As readers of this site already know, I enjoy photographing the International Space Station (ISS) as it makes its twilight flyovers. Most of my ISS images have been taken in Flagstaff and nearby environs. Recently, however, I made a trip to the lower elevations of Sedona to attempt to photograph the ISS amidst the scenery of Sedona.

This transit only got to about 20 degrees elevation above the horizon so it was important to find a location with a good view to the northwest — but also an interesting view. After looking at the ephemeris for the transit (rise time, highest elevation, set time, etc.) I decided that I could get an interesting photograph from the Brins Mesa trailhead area north of Sedona.

We arrived about 15 minutes before the transit so there was enough time to survey the area and select the most appropriate spot to set up the tripod and camera. After a few test shots, I was ready for the transit. Unfortunately, I wasn’t paying close attention and I missed the first 10-20 seconds as it rose in the west. No problem! I started the camera but then realized I had failed to set the shutter to continuous shooting mode. I use continuous mode so that I can take a series of 10-15 second exposures then composite them later. By keeping the exposures short there is less chance of overexposing the twilight sky.

All was not lost as I only missed the first two 10-second images but managed to capture the next seven images.
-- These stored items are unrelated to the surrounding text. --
(* ===== verification/TwoLevel.v ===== *)
(** * Two-level iterators

    Models [cpp/leveldb/table/two_level_iterator.cc]: an iterator over the
    concatenation of blocks that an index iterator names, each opened when it is
    reached.  Both levels are any iterators that keep the promise of [Cursor]. *)
From S2P Require Import Prelude Status Comparator Cursor Block Merger.

Record TwoLevelIterator (W I1 I2 : Type) := MkTwoLevel {
  arg_ : W;
  tl_status_ : Status;
  index_iter_ : IteratorWrapper I1;
  data_iter_ : IteratorWrapper I2;
  data_block_handle_ : bytes
}.
Arguments MkTwoLevel {W I1 I2} _ _ _ _ _.
Arguments arg_ {W I1 I2} _.
Arguments tl_status_ {W I1 I2} _.
Arguments index_iter_ {W I1 I2} _.
Arguments data_iter_ {W I1 I2} _.
Arguments data_block_handle_ {W I1 I2} _.

Section code.
Context {W I1 I2 : Type} `{It1 : Iterator I1} `{It2 : Iterator I2}.

(** The state behind [arg_] is threaded through [block_function_]; [options_] is
    part of the function. *)
Context (block_function_ : W -> bytes -> res (W * I2)).

Implicit Type t : TwoLevelIterator W I1 I2.

Definition NewTwoLevelIterator (index_iter : I1) (arg : W) : TwoLevelIterator W I1 I2 :=
  MkTwoLevel arg Status_OK (NewWrapper (Some index_iter)) (NewWrapper None) [].

Definition SaveError t (s : Status) : TwoLevelIterator W I1 I2 :=
  if Status_ok (tl_status_ t) && negb (Status_ok s)
  then MkTwoLevel (arg_ t) s (index_iter_ t) (data_iter_ t) (data_block_handle_ t)
  else t.

Definition SetDataIterator t (data_iter : option I2) : TwoLevelIterator W I1 I2 :=
  let t :=
    match iter_ (data_iter_ t) with
    | Some _ => SaveError t (it_status (data_iter_ t))
    | None => t
    end in
  MkTwoLevel (arg_ t) (tl_status_ t) (index_iter_ t) (wrapper_Set (data_iter_ t) data_iter)
    (data_block_handle_ t).

Definition InitDataBlock t : res (TwoLevelIterator W I1 I2) :=
  if negb (it_Valid (index_iter_ t)) then Ok (SetDataIterator t None)
  else
    let? handle := it_value (index_iter_ t) in
    if match iter_ (data_iter_ t) with
       | Some _ => Slice_compare handle (data_block_handle_ t) =? 0
       | None => false
       end
    then Ok t
    else
      let? r := block_function_ (arg_ t) handle in
      let '(arg, iter) := r in
      Ok (SetDataIterator (MkTwoLevel arg (tl_status_ t) (index_iter_ t) (data_iter_ t) handle)
            (Some iter)).

(** [if (data_iter_.iter() != nullptr) data_iter_.move()] *)
Definition move_data (op : iter_op) t : res (TwoLevelIterator W I1 I2) :=
  match iter_ (data_iter_ t) with
  | None => Ok t
  | Some _ =>
      let? d := it_step (data_iter_ t) op in
      Ok (MkTwoLevel (arg_ t) (tl_status_ t) (index_iter_ t) d (data_block_handle_ t))
  end.

Definition move_index (op : iter_op) t : res (TwoLevelIterator W I1 I2) :=
  let? i := it_step (index_iter_ t) op in
  Ok (MkTwoLevel (arg_ t) (tl_status_ t) i (data_iter_ t) (data_block_handle_ t)).

(** [data_iter_.iter() == nullptr || !data_iter_.Valid()] *)
Definition no_data t : bool :=
  match iter_ (data_iter_ t) with None => true | Some _ => negb (it_Valid (data_iter_ t)) end.

(** [SkipEmptyDataBlocksForward] with [OpNext] and [OpSeekToFirst],
    [SkipEmptyDataBlocksBackward] with [OpPrev] and [OpSeekToLast]. *)
Fixpoint SkipEmptyDataBlocks (step enter : iter_op) (fuel : nat) t : res (TwoLevelIterator W I1 I2) :=
  if no_data t then
    if negb (it_Valid (index_iter_ t)) then Ok (SetDataIterator t None)
    else
      match fuel with
      | O => OutOfFuel
      | S fuel =>
          let? t := move_index step t in
          let? t := InitDataBlock t in
          let? t := move_data enter t in
          SkipEmptyDataBlocks step enter fuel t
      end
  else Ok t.

Definition SkipEmptyDataBlocksForward := SkipEmptyDataBlocks OpNext OpSeekToFirst.
Definition SkipEmptyDataBlocksBackward := SkipEmptyDataBlocks OpPrev OpSeekToLast.

(** [Seek], [SeekToFirst] and [SeekToLast] *)
Definition TwoLevel_position (op : iter_op) (skip : TwoLevelIterator W I1 I2 -> res (TwoLevelIterator W I1 I2)) t
    : res (TwoLevelIterator W I1 I2) :=
  let? t := move_index op t in
  let? t := InitDataBlock t in
  let? t := move_data op t in
  skip t.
After compositing the individual images in Photoshop and using the Lighten blend mode, I got the following result:

International Space Station (ISS) transiting the evening twilight sky in Sedona, Arizona.
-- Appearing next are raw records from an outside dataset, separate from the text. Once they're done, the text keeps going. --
(* ===== verification/Table.v ===== *)
(** * Tables

    Models [cpp/leveldb/table/table.cc]: opening a table file, iterating over it
    through the index and the block cache, and looking up one key.  The block cache
    is the interface of [leveldb/cache.h]. *)
From S2P Require Import Prelude Coding Bloom Comparator Status Cursor Block LogWriter FilterBlock Format TableBuilder TwoLevel.

(** ** The block cache *)

(** The pins that keep a block alive while it is read are left out. *)
Class BlockCache (W : Type) := {
  cache_NewId : W -> W * Z;
  cache_Lookup : W -> bytes -> W * option Block;
  cache_Insert : W -> bytes -> Block -> Z -> W
}.

(** [cache_holds w k b]: a lookup of [k] may return [b]. *)
Class BlockCacheLaws (W : Type) `{BlockCache W} := {
  cache_holds : W -> bytes -> Block -> Prop;
  cache_Lookup_holds w k w' b : cache_Lookup w k = (w', Some b) -> cache_holds w k b;
  cache_Lookup_keeps w k w' o k' b : cache_Lookup w k = (w', o) -> cache_holds w' k' b -> cache_holds w k' b;
  cache_Insert_holds w k b charge k' b' :
    cache_holds (cache_Insert w k b charge) k' b' -> (k' = k /\ b' = b) \/ cache_holds w k' b';
  cache_NewId_keeps w k b : cache_holds (cache_NewId w).1 k b -> cache_holds w k b
}.

(** ** Tables *)

(** [Table::Rep] *)
Record Table (F : Type) := MkTable {
  tbl_options : Options;
  tbl_file : F;
  cache_id : Z;
  filter : option (FilterPolicy * FilterBlockReader);
  metaindex_handle : BlockHandle;
  tbl_index_block : Block
}.
Arguments MkTable {F} _ _ _ _ _ _.
Arguments tbl_options {F} _.
Arguments tbl_file {F} _.
Arguments cache_id {F} _.
Arguments filter {F} _.
Arguments metaindex_handle {F} _.
Arguments tbl_index_block {F} _.

(** What [BlockReader] returns: an iterator over a block, or an error. *)
Inductive BlockOrError := ReadOk (it : BlockIterator) | ReadError (e : EmptyIterator).

Definition read_move {C : Comparator} (op : iter_op) (i : BlockOrError) : res BlockOrError :=
  match i with
  | ReadOk it => let? it := it_step it op in Ok (ReadOk it)
  | ReadError e => let? e := it_step e op in Ok (ReadError e)
  end.

#[export] Instance BlockOrError_Iterator `{C : Comparator} : Iterator BlockOrError := {|
  it_Valid i := match i with ReadOk it => it_Valid it | ReadError e => it_Valid e end;
  it_SeekToFirst := read_move OpSeekToFirst;
  it_SeekToLast := read_move OpSeekToLast;
  it_Seek i target := read_move (OpSeek target) i;
  it_Next := read_move OpNext;
  it_Prev := read_move OpPrev;
  it_key i := match i with ReadOk it => it_key it | ReadError e => it_key e end;
  it_value i := match i with ReadOk it => it_value it | ReadError e => it_value e end;
  it_status i := match i with ReadOk it => it_status it | ReadError e => it_status e end
|}.

Section table.
Context `{C : Comparator} {F : Type} `{RF : RandomAccessFile F} `{Sn : Snappy} {W : Type} `{BC : BlockCache W}.

Definition set_filter (t : Table F) (fr : option (FilterPolicy * FilterBlockReader)) : Table F :=
  MkTable (tbl_options t) (tbl_file t) (cache_id t) fr (metaindex_handle t) (tbl_index_block t).

Definition ReadFilter (t : Table F) (p : FilterPolicy) (filter_handle_value : bytes) : res (Table F) :=
  match BlockHandle_DecodeFrom filter_handle_value with
  | inr _ => Ok t
  | inl (filter_handle, _) =>
      let? r := ReadBlock (tbl_file t) (paranoid_checks (tbl_options t)) filter_handle in
      match r with
      | inr _ => Ok t
      | inl block => Ok (set_filter t (Some (p, NewFilterBlockReader (bc_data block))))
      end
  end.

(** The metaindex block is ordered bytewise, whatever the comparator of the table. *)
Definition ReadMeta (t : Table F) (footer : Footer) : res (Table F) :=
  match filter_policy (tbl_options t) with
  | None => Ok t
  | Some p =>
      let? r := ReadBlock (tbl_file t) (paranoid_checks (tbl_options t)) (metaindex_handle_ footer) in
      match r with
      | inr _ => Ok t
      | inl contents =>
          let iter := Block_NewIterator (NewBlock (bc_data contents)) in
          let key := str "filter." ++ @fp_Name p in
          let? iter := @it_Seek _ (@BlockIterator_Iterator BytewiseComparator) iter key in
          if @it_Valid _ (@BlockIterator_Iterator BytewiseComparator) iter
             && bool_decide (@it_key _ (@BlockIterator_Iterator BytewiseComparator) iter = key)
          then
            let? v := @it_value _ (@BlockIterator_Iterator BytewiseComparator) iter in
            ReadFilter t p v
          else Ok t
      end
  end.

(** [block_cache] is [None] when the options have none. *)
Definition Table_Open (o : Options) (f : F) (file_size : Z) (block_cache : option W)
    : res (option W * (Table F + Status)) :=
  if file_size <? kEncodedLength then
    Ok (block_cache, inr (Status_Corruption (str "file is too short to be an sstable") []))
  else
    let '(footer_input, s, _) := raf_Read f (file_size - kEncodedLength) kEncodedLength in
    if negb (Status_ok s) then Ok (block_cache, inr s)
    else
      let? d := Footer_DecodeFrom footer_input in
      match d with
      | inr s => Ok (block_cache, inr s)
      | inl (footer, _) =>
          let? r := ReadBlock f (paranoid_checks o) (index_handle_ footer) in
          match r with
          | inr s => Ok (block_cache, inr s)
          | inl index_block_contents =>
              let index_block := NewBlock (bc_data index_block_contents) in
              let '(block_cache, id) :=
                match block_cache with
                | Some w => let '(w, id) := cache_NewId w in (Some w, id)
                | None => (None, 0)
                end in
              let? t := ReadMeta (MkTable o f id None (metaindex_handle_ footer) index_block) footer in
              Ok (block_cache, inl t)
          end
      end.

Definition block_cache_key (id offset : Z) : bytes := EncodeFixed64 id ++ EncodeFixed64 offset.

(** The iterator made from a block read from the file. *)
Definition block_or_error (r : BlockContents + Status) : BlockOrError :=
  match r with
  | inl contents => ReadOk (Block_NewIterator (NewBlock (bc_data contents)))
  | inr s => ReadError (NewErrorIterator s)
  end.

Definition BlockReader (t : Table F) (verify_checksums fill_cache : bool)
    (block_cache : option W) (index_value : bytes) : res (option W * BlockOrError) :=
  match BlockHandle_DecodeFrom index_value with
  | inr s => Ok (block_cache, ReadError (NewErrorIterator s))
  | inl (handle, _) =>
      match block_cache with
      | Some w =>
          let key := block_cache_key (cache_id t) (bh_offset handle) in
          let '(w, found) := cache_Lookup w key in
          match found with
          | Some block => Ok (Some w, ReadOk (Block_NewIterator block))
          | None =>
              let? r := ReadBlock (tbl_file t) verify_checksums handle in
              let w :=
                match r with
                | inl contents =>
                    if cachable contents && fill_cache
                    then cache_Insert w key (NewBlock (bc_data contents)) (size_ (NewBlock (bc_data contents)))
                    else w
                | inr _ => w
                end in
              Ok (Some w, block_or_error r)
          end
      | None =>
          let? r := ReadBlock (tbl_file t) verify_checksums handle in
          Ok (None, block_or_error r)
      end
  end.

Definition Table_NewIterator (t : Table F) (block_cache : option W)
    : TwoLevelIterator (option W) BlockIterator BlockOrError :=
  NewTwoLevelIterator (Block_NewIterator (tbl_index_block t)) block_cache.

(** Its interface, with the read options of the iterator. *)
Definition TableIterator (t : Table F) (verify_checksums fill_cache : bool) (fuel : nat)
    : Iterator (TwoLevelIterator (option W) BlockIterator BlockOrError) :=
  TwoLevel_Iterator (BlockReader t verify_checksums fill_cache) fuel.

(** The calls of [handle_result] are returned as a value: there is at most one. *)
Definition InternalGet (t : Table F) (verify_checksums fill_cache : bool) (block_cache : option W) (k : bytes)
    : res (option W * Status * option (bytes * bytes)) :=
  let? iiter := it_Seek (Block_NewIterator (tbl_index_block t)) k in
  let? r :=
    if it_Valid iiter then
      let? handle_value := it_value iiter in
      let? excluded :=
        match filter t with
        | Some (p, fr) =>
            match BlockHandle_DecodeFrom handle_value with
            | inl (handle, _) =>
                let? may_match := @FilterBlock_KeyMayMatch p fr (bh_offset handle) k in Ok (negb may_match)
            | inr _ => Ok false
            end
        | None => Ok false
        end in
      if excluded then Ok (block_cache, Status_OK, None)
      else
        let? b := BlockReader t verify_checksums fill_cache block_cache handle_value in
        let '(block_cache, block_iter) := b in
        let? block_iter := it_Seek block_iter k in
        let? found :=
          if it_Valid block_iter then
            let? v := it_value block_iter in Ok (Some (it_key block_iter, v))
          else Ok None in
        Ok (block_cache, it_status block_iter, found)
    else Ok (block_cache, Status_OK, None) in
  let '(block_cache, s, found) := r in
  let s := if Status_ok s then it_status iiter else s in
  Ok (block_cache, s, found).

Definition ApproximateOffsetOf (t : Table F) (key : bytes) : res Z :=
  let? index_iter := it_Seek (Block_NewIterator (tbl_index_block t)) key in
  if it_Valid index_iter then
    let? v := it_value index_iter in
    match BlockHandle_DecodeFrom v with
    | inl (handle, _) => Ok (bh_offset handle)
    | inr _ => Ok (bh_offset (metaindex_handle t))
    end
  else Ok (bh_offset (metaindex_handle t)).
End table.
There was a bit of camera shake in the first image as I was still fiddling with camera settings while the shutter was open! But overall the image managed to capture what I set out to do: photograph the ISS as a long streak of light with the fabulous Red Rocks of Sedona as a foreground.

Light pollution in the night sky

Earlier this month it was apparent that there would be one final night of exceptionally clear skies before theĀ summer monsoon pattern set up and skies would be cloudy more often than clear. I thought another night sky image with reflections of the stars in water might be interesting so I ended up at Lake Mary a few miles southeast of Flagstaff. I was surprised to see how much light pollution there was in the southern sky. This stray light is coming from Phoenix, located over 100 miles to the south. There is so much light that it is even reflected in the lake — as are a few of the stars.

Light pollution from distant Phoenix
Light pollution from distant Phoenix

A very short distance to the north of where this image was taken is the Anderson Mesa astronomical station. It’s hard to believe that they can still gather useful observations of the sky with this much light pollution. Finding truly dark skies is becoming a global challenge.